Find out how many lines in the records have the string "WindowManager" in them, and state only that number.

Saved entries:
↓
(** * Remoting: the WindowManager of the window-coordination protocol

    A shallow embedding of [src/cascadia/Remoting/WindowManager.cpp].

    The WindowManager is a stateful object that talks to the platform (COM
    registration and activation, process handles, waits, threads) and to two
    other runtime classes, the Monarch and the Peasant.  The embedding keeps

    - the object's fields in a record,
    - the calls that leave the object in a trace of events, in program order,
    - the answers of the platform in an environment record and, for the
      election watcher, in a schedule with one entry per iteration of its loop,
    - the ways a call can fail to return (a thrown error, a call through a null
      reference, [std::terminate], [ExitProcess], a wait that is still blocked)
      in the outcome of a small state monad. *)

From Stdlib Require Import ZArith List String Bool Lia.
Import ListNotations.
Open Scope Z_scope.

(** ** Platform types and constants *)

Definition DWORD := Z.
Definition HANDLE := Z.
Definition HRESULT := Z.
Definition uint64_t := Z.

Definition nullptr : HANDLE := 0.

(** The values of [winbase.h]. *)
Definition WAIT_OBJECT_0 : DWORD := 0.
Definition WAIT_TIMEOUT : DWORD := 258.
Definition WAIT_FAILED : DWORD := 4294967295.
Definition ERROR_INVALID_HANDLE : DWORD := 6.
↑
## Completed task
3